The right weighting depends entirely on which layer of the system you're examining. At the level of individual cognition—does the builder understand the artifact they've made?—Scarry's analysis is essentially complete (95%). The structural difference between imagined and real is not a metaphor but a phenomenological fact, and AI-mediated making does attenuate the material negotiation that conventionally thickens understanding. The fidelity-checking labor is real, necessary, and cannot be delegated.
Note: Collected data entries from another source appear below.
(* ===== verification/QuicConn.v ===== *)
(** * crates/net/quic/src/state/conn.rs, errors.rs: the state of a QUIC connection

    [Quiche] is the connection of the crate quiche.  A method of [QuicConnState] locks
    the state, runs without suspending up to a [return], a [continue], or a wait
    for an event, and gives the lock back; [step] says how such a segment ends.  The
    mediator is the event map of [EventMap.v]; a segment that ends in [WaitFor]
    registers the task before the lock is released ([suspend]). *)

From S2P Require Import Prelude EventMap Timewheel.

Local Open Scope N_scope.

Notation ConnectionId := (list byte).

(** ** errors.rs; of [quiche::Error], the variants that the code tells apart *)
Inductive QErr := Done | StreamStopped (code : N) | InvalidStreamState (id : N) | StreamLimit
  | OtherQErr (code : nat).

#[export] Instance QErr_eq_dec : EqDecision QErr.
Proof. solve_decision. Defined.

Inductive HalaIoError :=
| StdIoError (e : ErrorKind)
| SendError
| QuicheError (e : QErr)
| EventMapErr (e : EventMapError)
| Unspecified.

(** [From<HalaIoError> for std::io::Error]. *)
Definition into_io_error (value : HalaIoError) : ErrorKind :=
  match value with
  | SendError => BrokenPipe
  | StdIoError io_error => io_error
  | QuicheError (StreamStopped _ | InvalidStreamState _) => BrokenPipe
  | QuicheError StreamLimit => Other
  | QuicheError _ => Other
  | Unspecified => Other
  | EventMapErr ECancel => UnexpectedEof
  | EventMapErr EDestroy => UnexpectedEof
  end.

(** ** quiche *)
Record SendInfo (A : Type) := { send_from : A; send_to : A; send_at : N }.
Record RecvInfo (A : Type) := { recv_from : A; recv_to : A }.
Arguments send_from {A}. Arguments send_to {A}. Arguments send_at {A}.
Arguments recv_from {A}. Arguments recv_to {A}.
But at the level of systemic knowledge accumulation—who is learning what from this process?—the contrarian reading becomes dominant (80%). The platform captures density that the individual builder does not: statistical patterns across millions of making-episodes, the relationship between natural language intent and artifact success, the implicit knowledge embedded in how builders revise and check. This is not paranoia but description. The 'gap' Scarry identifies exists simultaneously as individual epistemological challenge and structural extraction mechanism.
The synthesis the topic itself benefits from reframes 'thickness' as distributed rather than located. In conventional making, thickness accumulates in the maker (her hands learn the wood). In AI-mediated making, thickness accumulates in three places simultaneously: partially in the builder (through fidelity-checking), substantially in the platform (through aggregated interaction data), and ambiguously in the artifact itself (which possesses material properties neither party fully understands). The question is not whether Scarry's framework applies—it does—but whether individual epistemological virtue (the builder performing irreducible labor) is sufficient when that same labor feeds collective infrastructure the builder does not control. Both things are true. The weighing depends on whether you're asking 'what must the builder do?' (Scarry is right) or 'what is happening to the builder's labor?' (the contrarian is right).